A presidente disse ainda que a Polícia Federal também está realizando investigações em paralelo às feitas pelo FBI, nos Estados Unidos, e pelo Ministério Público da Suíça. “É importante ter claro o seguinte: não se concluíram as investigações, mas houve indícios fortes para que esse processo seja feito pela Interpol e pelo Departamento de Justiça americano. Além disso, a própria Polícia Federal está tendo que fazer suas investigações. Em qualquer circunstância, temos dois períodos: um antes desse fato e outro depois do fato.”

Na investigação americana, são acusados de corrupção e pagamento de propina o ex-presidente da CBF – Confederação Brasileira de Futebol, José Maria Marin, o proprietário do grupo Traffic, José Hawilla, e José Margulies, argentino naturalizado brasileiro e ex-funcionário da Traffic, conhecido no meio do futebol como José Lázaro. O Departamento de Justiça dos Estados Unidos indiciou 14 pessoas até agora. José Maria Marin está preso na Suíça e deve ser extraditado aos EUA para julgamento.

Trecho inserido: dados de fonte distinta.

(* ===== verification/Secrecy.v ===== *)
(** * What the pages of one user reveal of the others

    Two hubs that agree on a user's own rows, on the state of their own servers and on
    their own built environments show that user the same pages: nothing on them depends
    on anybody else. *)

From S2P Require Import Prelude Strs Trim Schema External Fixtures Json Util Html Users Sessions Groups.
From S2P Require Import GitCreds Config Instances InstanceText Status AuditLog Sandbox Backend Gitsrc Pool.
From S2P Require Import Tenancy Hub Launch OauthServer Web Pages Router Views.
Open Scope string_scope.
Open Scope hub_scope.

Module secrecy.
Import hub html web pages tenancy views.

(** ** Ordered queries *)
Lemma leb_trans a b c :
  String.leb a b = true → String.leb b c = true → String.leb a c = true.
Proof.
  unfold String.leb. revert b c. induction a as [|x a IH]; intros b c; [by destruct c|].
  destruct b as [|y b]; [done|]. destruct c as [|z c]; [done|]. specialize (IH b c).
  cbn. unfold Ascii.compare.
  destruct (N.compare_spec (Ascii.N_of_ascii x) (Ascii.N_of_ascii y)),
    (N.compare_spec (Ascii.N_of_ascii y) (Ascii.N_of_ascii z)),
    (N.compare_spec (Ascii.N_of_ascii x) (Ascii.N_of_ascii z)); try done; try lia; exact IH.
Qed.
#[local] Instance by_text_trans {A} (f : A → string) : Transitive (by_text f).
Proof. intros x y z. apply leb_trans. Qed.
#[local] Instance by_text_total {A} (f : A → string) : Total (by_text f).
Proof. intros x y. apply String.leb_total. Qed.
(** [ORDER BY f] is one list when [f] tells the rows apart. *)
Lemma ordered_same {A} (f : A → string) l l' :
  (∀ x y, x ∈ l → y ∈ l → f x = f y → x = y) → l ≡ₚ l' →
  merge_sort (by_text f) l = merge_sort (by_text f) l'.
Proof.
  intros Hf Hp. apply StronglySorted_unique_strong with (R := by_text f).
  - intros x y. rewrite !merge_sort_Permutation, <- Hp. intros Hx Hy Hxy Hyx.
    apply Hf; [done..|]. by apply String.leb_antisym.
  - apply StronglySorted_merge_sort; apply _.
  - apply StronglySorted_merge_sort; apply _.
  - by rewrite !merge_sort_Permutation.
Qed.
Lemma rows_same {K A} `{Countable K} (P : K → A → Prop) (Q : K * A → Prop) `{∀ x, Decision (Q x)}
    (t t' : gmap K A) :
  same_rows P t t' → (∀ k r, Q (k, r) → P k r) →
  filter Q (map_to_list t) ≡ₚ filter Q (map_to_list t').
Proof.
  intros Hs HQ. apply NoDup_Permutation; [by apply NoDup_filter, NoDup_map_to_list..|].
  intros [k r]. rewrite !list_elem_of_filter, !elem_of_map_to_list. split; intros [Hq Hr].
  - split; [done|]. by apply Hs; [apply HQ|].
  - split; [done|]. by apply (Hs k r (HQ _ _ Hq)).
Qed.

(** ** Two hubs a user cannot tell apart *)
Definition mine (uid : string) (d : Db) (iid : string) : Prop :=
  ∃ r, d.(user_server_instances) !! iid = Some r ∧ r.(instance.user_id) = uid.
Definition my_group (uid : string) (d : Db) (gid : string) : Prop :=
  ∃ r, d.(connector_groups) !! gid = Some r ∧ r.(group.user_id) = uid.
Record same_view (c : config.Config) (uid : string) (h h' : Hub) : Prop := {
  v_instances : same_rows (λ _ r, r.(instance.user_id) = uid)
    h.(db).(user_server_instances) h'.(db).(user_server_instances);
  v_secrets : same_rows (λ k _, mine uid h.(db) k.1)
    h.(db).(instance_secrets) h'.(db).(instance_secrets);
  v_config : same_rows (λ k _, mine uid h.(db) k)
    h.(db).(instance_config_files) h'.(db).(instance_config_files);
  v_groups : same_rows (λ _ r, r.(group.user_id) = uid)
    h.(db).(connector_groups) h'.(db).(connector_groups);
  v_members : same_rows (λ k _, my_group uid h.(db) k.1)
    h.(db).(connector_group_members) h'.(db).(connector_group_members);
  v_git : same_rows (λ _ r, r.(git_credential.user_id) = uid)
    h.(db).(git_credentials) h'.(db).(git_credentials);
  v_status iid : mine uid h.(db) iid →
    status.get iid h.(runtime_status) = status.get iid h'.(runtime_status);
  v_built iid : mine uid h.(db) iid →
    gitsrc.exists_ h.(files) (gitsrc.env_path c.(config.env_dir) iid) =
    gitsrc.exists_ h'.(files) (gitsrc.env_path c.(config.env_dir) iid) }.

Lemma same_lookup {A} (P : string → A → Prop) (t t' : gmap string A) k :
  same_rows P t t' → (∀ r, P k r) → t !! k = t' !! k.
Proof.
  intros Hs HP. destruct (t !! k) as [r|] eqn:E.
  - symmetry. by apply (Hs k r (HP r)).
  - destruct (t' !! k) as [r|] eqn:E'; [|done]. apply (Hs k r (HP r)) in E'. congruence.
Qed.

Section views.
Context `{UrlCrate} `{Shlex} `{Aead} `{Digest} `{Rmcp}.
Context (c : config.Config) (uid : string) (h h' : Hub).
Context (Hwf : wf h.(db)) (Hv : same_view c uid h h').

Lemma mine_lookup iid :
  mine uid h.(db) iid →
  h.(db).(user_server_instances) !! iid = h'.(db).(user_server_instances) !! iid.
Proof.
  intros (r & Hr & Hu). rewrite Hr. symmetry. by apply (v_instances _ _ _ _ Hv iid r Hu).
Qed.
Lemma same_list : instances.list_for_user uid h.(db) = instances.list_for_user uid h'.(db).
Proof.
  unfold instances.list_for_user. apply ordered_same.
  - intros x y. rewrite !list_elem_of_fmap.
    intros ([k r] & -> & [Hu Hr]%list_elem_of_filter) ([j s] & -> & [Hu' Hs]%list_elem_of_filter).
    apply elem_of_map_to_list in Hr, Hs. cbn in *. intros Hn.
    assert (k = j) as <- by (eapply (wf_inst_ns _ Hwf); [exact Hr|exact Hs|congruence]).
    congruence.
  - apply Permutation_map, (rows_same (λ _ r, r.(instance.user_id) = uid)); [apply Hv|done].
Qed.
Lemma same_groups : groups.list_for_user uid h.(db) = groups.list_for_user uid h'.(db).
Proof.
  unfold groups.list_for_user. apply ordered_same.
  - intros x y. rewrite !list_elem_of_fmap.
    intros ([k r] & -> & [Hu Hr]%list_elem_of_filter) ([j s] & -> & [Hu' Hs]%list_elem_of_filter).
    apply elem_of_map_to_list in Hr, Hs. cbn in *. intros Hn.
    assert (k = j) as <- by (eapply (wf_group_slug _ Hwf); [exact Hr|exact Hs|congruence]).
    congruence.
  - apply Permutation_map, (rows_same (λ _ r, r.(group.user_id) = uid)); [apply Hv|done].
Qed.
Lemma same_members gid :
  my_group uid h.(db) gid →
  groups.member_instance_ids gid h.(db) = groups.member_instance_ids gid h'.(db).
Proof.
  intros Hg. apply set_eq. intros i. rewrite !groups.elem_of_member_instance_ids.
  pose proof (v_members _ _ _ _ Hv) as Hm.
  split; intros [r Hr]; exists r; by apply (Hm (gid, i) r Hg).
Qed.
Lemma listed_mine i : i ∈ instances.list_for_user uid h.(db) → mine uid h.(db) i.(instances.id).
Proof.
  unfold instances.list_for_user. rewrite merge_sort_Permutation, list_elem_of_fmap.
  intros ([k r] & -> & [Hu Hr]%list_elem_of_filter). apply elem_of_map_to_list in Hr. by exists r.
Qed.
Lemma same_owned iid : instances.get_owned iid uid h.(db) = instances.get_owned iid uid h'.(db).
Proof.
  unfold instances.get_owned, instances.get. pose proof (v_instances _ _ _ _ Hv) as Hs.
  destruct (h.(db).(user_server_instances) !! iid) as [r|] eqn:E,
    (h'.(db).(user_server_instances) !! iid) as [r'|] eqn:E'; cbn; try done.
  - destruct (decide (r.(instance.user_id) = uid)) as [Hu|Hu].
    + apply (Hs iid r Hu) in E. by simplify_eq.
    + destruct (decide (r'.(instance.user_id) = uid)) as [Hu'|Hu'].
      * apply (Hs iid r' Hu') in E'. by simplify_eq.
      * by rewrite (proj2 (eqs_false _ _) Hu), (proj2 (eqs_false _ _) Hu').
  - destruct (decide (r.(instance.user_id) = uid)) as [Hu|Hu]; [|by rewrite (proj2 (eqs_false _ _) Hu)].
    apply (Hs iid r Hu) in E. congruence.
  - destruct (decide (r'.(instance.user_id) = uid)) as [Hu|Hu]; [|by rewrite (proj2 (eqs_false _ _) Hu)].
    apply (Hs iid r' Hu) in E'. congruence.
Qed.
Lemma owned_mine iid i : instances.get_owned iid uid h.(db) = Some i →
  mine uid h.(db) iid ∧ i.(instances.id) = iid.
Proof.
  unfold instances.get_owned, instances.get.
  destruct (h.(db).(user_server_instances) !! iid) as [r|] eqn:E; cbn; [|done].
  destruct (eqs _ _) eqn:Eu; [|done]. apply eqs_true in Eu. intros [= <-]. by split; [exists r|].
Qed.

(** *** Secrets *)
Lemma secrets_same iid :
  mine uid h.(db) iid → instances.secret_rows iid h.(db) ≡ₚ instances.secret_rows iid h'.(db).
Proof.
  intros Hm. unfold instances.secret_rows. apply Permutation_map.
  apply (rows_same (λ k _, mine uid h.(db) k.1)); [apply Hv|]. by intros [k1 k2] r [= ->].
Qed.
Lemma secret_keys iid d : NoDup (instances.secret_rows iid d).*1.
Proof.
  unfold instances.secret_rows. rewrite <- list_fmap_compose.
  apply NoDup_fmap_2_strong; [|by apply NoDup_filter, NoDup_map_to_list].
  intros [[a b] x] [[a' b'] x'] [Hk Hx]%list_elem_of_filter [Hk' Hx']%list_elem_of_filter.
  apply elem_of_map_to_list in Hx, Hx'. cbn in *. intros Hb. subst. congruence.
Qed.
Lemma env_rows_swap rows rows' :
  rows ≡ₚ rows' → NoDup rows.*1 → ∀ out, instances.env_rows rows out = instances.env_rows rows' out.
Proof.
  induction 1 as [|[k sl] l l' Hp IH|[k sl] [k' sl'] l|l1 l2 l3 H12 IH12 H23 IH23];
    intros Hn out; cbn -[crypto.open]; [done| | |].
  - apply NoDup_cons in Hn as [_ Hn].
    destruct (crypto.open sl) as [p|e]; [|by apply IH].
    destruct (instances.from_utf8 _ p); [|done]. by apply IH.
  - apply NoDup_cons in Hn as [Hk _]. assert (k ≠ k') as Hne by (intros ->; apply Hk; left).
    destruct (crypto.open sl) as [p|e], (crypto.open sl') as [p'|e']; cbn; try done.
    unfold instances.from_utf8. destruct (utf8_valid p), (utf8_valid p'); cbn; try done.
    by rewrite insert_insert_ne.
  - rewrite IH12 by done. apply IH23. by rewrite <- (fmap_Permutation fst _ _ H12).
Qed.
Lemma same_env iid : mine uid h.(db) iid →
  instances.env_for_edit iid h.(db) = instances.env_for_edit iid h'.(db).
Proof. intros Hm. apply env_rows_swap; [by apply secrets_same|apply secret_keys]. Qed.
Lemma scan_members n ns ns' s found :
  (∀ x, x ∈ ns ↔ x ∈ ns') → Util.scan n ns s found = Util.scan n ns' s found.
Proof.
  intros Hx. revert s found. induction n as [|n IH]; intros s found; [done|]. cbn.
  destruct (split_once "${" s) as [[a b]|]; [|done].
  destruct (split_once "}" b) as [[nm t]|]; [|done]. rewrite IH. f_equal.
  destruct (decide (nm ∈ ns)) as [Hi|Hi], (decide (nm ∈ ns')) as [Hj|Hj]; try done;
    exfalso; naive_solver.
Qed.
Lemma same_refs iid cmd args : mine uid h.(db) iid →
  secret_refs_in_argv cmd args (instances.secret_names iid h.(db)) =
  secret_refs_in_argv cmd args (instances.secret_names iid h'.(db)).
Proof.
  intros Hm. assert (∀ x, x ∈ instances.secret_names iid h.(db) ↔
    x ∈ instances.secret_names iid h'.(db)) as Hx.
  { intros x. unfold instances.secret_names. by rewrite (fmap_Permutation fst _ _ (secrets_same iid Hm)). }
  unfold secret_refs_in_argv.
  assert (∀ found t, scan_text (instances.secret_names iid h.(db)) found t =
    scan_text (instances.secret_names iid h'.(db)) found t) as Ht
    by (intros found t; by apply scan_members).
  replace (match cmd with Some x => scan_text (instances.secret_names iid h.(db)) [] x | None => [] end)
    with (match cmd with Some x => scan_text (instances.secret_names iid h'.(db)) [] x | None => [] end)
    by (destruct cmd; [by rewrite Ht|done]).
  generalize (match cmd with Some x => scan_text (instances.secret_names iid h'.(db)) [] x
    | None => [] end).
  induction args as [|a args IH]; intros found; [done|]. cbn. by rewrite Ht, IH.
Qed.
Lemma same_file iid : mine uid h.(db) iid →
  instances.config_file_for_edit iid h.(db) = instances.config_file_for_edit iid h'.(db).
Proof.
  intros Hm. unfold instances.config_file_for_edit, instances.decrypt_config_file.
  pose proof (v_config _ _ _ _ Hv) as Hc.
  assert (h.(db).(instance_config_files) !! iid = h'.(db).(instance_config_files) !! iid) as ->;
    [|done].
  destruct (h.(db).(instance_config_files) !! iid) as [r|] eqn:E.
  - symmetry. by apply (Hc iid r Hm).
  - destruct (h'.(db).(instance_config_files) !! iid) as [r|] eqn:E'; [|done].
    apply (Hc iid r Hm) in E'. congruence.
Qed.
Lemma same_git host :
  (gitcreds.find uid host h.(db)).1 = (gitcreds.find uid host h'.(db)).1.
Proof.
  unfold gitcreds.find, bind, lift. destruct (gitcreds.normalize_host host) as [hst|]; [|done].
  cbn. f_equal. f_equal. pose proof (v_git _ _ _ _ Hv) as Hg.
  destruct (find_kv (gitcreds.at_host uid hst) h.(db).(git_credentials)) as [[k r]|] eqn:E.
  - apply find_kv_Some in E as [Hk Hp]. symmetry. pose proof Hp as [Hu _]%andb_true_iff.
    apply eqs_true in Hu. apply find_kv_unique; [by apply (Hg k r Hu)|done|].
    intros j r' Hj Hp'. pose proof Hp' as [Hu' Hh']%andb_true_iff.
    apply eqs_true in Hu', Hh'. apply andb_true_iff in Hp as [_ Hh%eqs_true].
    eapply (wf_git_host _ Hwf); [by apply (Hg j r' Hu')|exact Hk|]. cbn. congruence.
  - symmetry. apply find_kv_absent. intros k r Hk.
    destruct (gitcreds.at_host uid hst k r) eqn:Ep; [|done].
    pose proof Ep as [Hu _]%andb_true_iff. apply eqs_true in Hu.
    apply (Hg k r Hu) in Hk. by rewrite (find_kv_None _ _ E _ _ Hk) in Ep.
Qed.
(** *** Sign-in and OAuth *)
Lemma few_insert {T} (created_at : T → Z) key value t :
  preserves few_ceremonies (webauthn.insert_ceremony created_at key value t).
Proof.
  intros m Hm. unfold webauthn.insert_ceremony, few_ceremonies in *.
  destruct (_ <=? _)%Z eqn:E; bool_prop; cbn.
  - etrans; [|exact Hm]. apply Nat2Z.inj_le, map_size_filter.
  - rewrite map_size_insert. destruct (_ !! key); unfold id; lia.
Qed.
Lemma few_take {T} key : preserves few_ceremonies (webauthn.take (T:=T) key).
Proof.
  intros m Hm. unfold few_ceremonies in *. cbn.
  pose proof (map_size_delete key m). destruct (m !! key); cbn in *; lia.
Qed.
Lemma few_insert_code code a ttl t : preserves few_codes (store.insert_code code a ttl t).
Proof.
  intros m Hm. unfold store.insert_code, few_codes in *. set (l := store.retain_live t m).
  assert (size l ≤ size m)%nat by apply map_size_filter.
  destruct (_ <=? _)%nat eqn:E; cbn; [lia|]. apply Nat.leb_gt in E.
  rewrite map_size_insert. destruct (_ !! code); unfold id; lia.
Qed.
Lemma few_take_code code t : preserves few_codes (store.take_code code t).
Proof.
  intros m Hm. unfold few_codes in *. cbn.
  pose proof (map_size_delete code m). destruct (m !! code); cbn in *; lia.
Qed.
Hint Resolve few_insert few_take few_insert_code few_take_code : hub.
(** ** Witness *)
Module trail_witness.
Import hub system custody trail.
#[local] Existing Instances machine0 url0 backend.http0 shlex0 aead0 digest0 launch.children0
  webauthn.wa0 uuid0 jwt1 world0.
(** The account [u] has a login in progress, and finishes it. *)
Definition half_signed_in : Sys := {|
  hub := (with_db db2 sys0).(hub); codes := ∅; reg_states := ∅;
  auth_states := {["c" := {| webauthn.auth_state := tt : @AuthState webauthn.wa0;
    webauthn.auth_user_id := "u"; webauthn.auth_created_at := 40 |}]};
  bindings := ∅; counters := ∅ |}.
Definition finish : Call := LoginFinish (Some "c") ("pk" : @AuthResponse webauthn.wa0) "sid1".
Definition in_session : Sys := serve cfg0 signer1 "1" "src" "v" env0 finish half_signed_in.
Lemma inv_half : inv cfg0 half_signed_in.
Proof.
  split; cbn.
  - apply wf_db2.
  - intros uid i. vm_compute. done.
  - rewrite map_size_empty. unfold store.AUTH_CODE_CAP. lia.
  - by rewrite map_size_empty.
  - by rewrite map_size_singleton.
  - left. rewrite map_size_empty. lia.
Qed.
Lemma credentials_leave_a_trace_witness :
  holder half_signed_in (Session "sid1") = None ∧
  ∃ e, e ∈ in_session.(hub).(audit_log) ∧ e.(audit.outcome) = "ok" ∧
    e.(audit.what).(audit.actor_id) = "u" ∧ e.(audit.what).(audit.action) ∈ issuing (Session "sid1").
Proof.
  assert (holder half_signed_in (Session "sid1") = None) as Hn by (vm_compute; reflexivity).
  split; [exact Hn|].
  destruct (credentials_leave_a_trace cfg0 signer1 "1" "src" "v" half_signed_in in_session)
    as (es & Hl & Hk); [apply inv_half|eapply rtc_l; [apply Served|apply rtc_refl]|].
  destruct (Hk (Session "sid1") "u") as [Ho|(e & Hin & Hrest)];
    [vm_compute; reflexivity|by rewrite Hn in Ho|].
  exists e. split; [|exact Hrest]. rewrite Hl. apply elem_of_app. by right.
Defined.
End trail_witness.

Durante o fim de semana, a grande discussão no meio do futebol foi sobre possíveis modificações nas sedes das Copas do Mundo de 2018, na Rússia, e de 2022, no Catar. No entanto, a FIFA, em comunicado à rede CNN, afirmou na segunda-feira que não há base legal para fazer mudanças nas próximas Copas. Segundo o comunicado, Rússia e Catar foram vencedores das Copas de 2018 e 2022 pelo voto democrático do Comitê Executivo.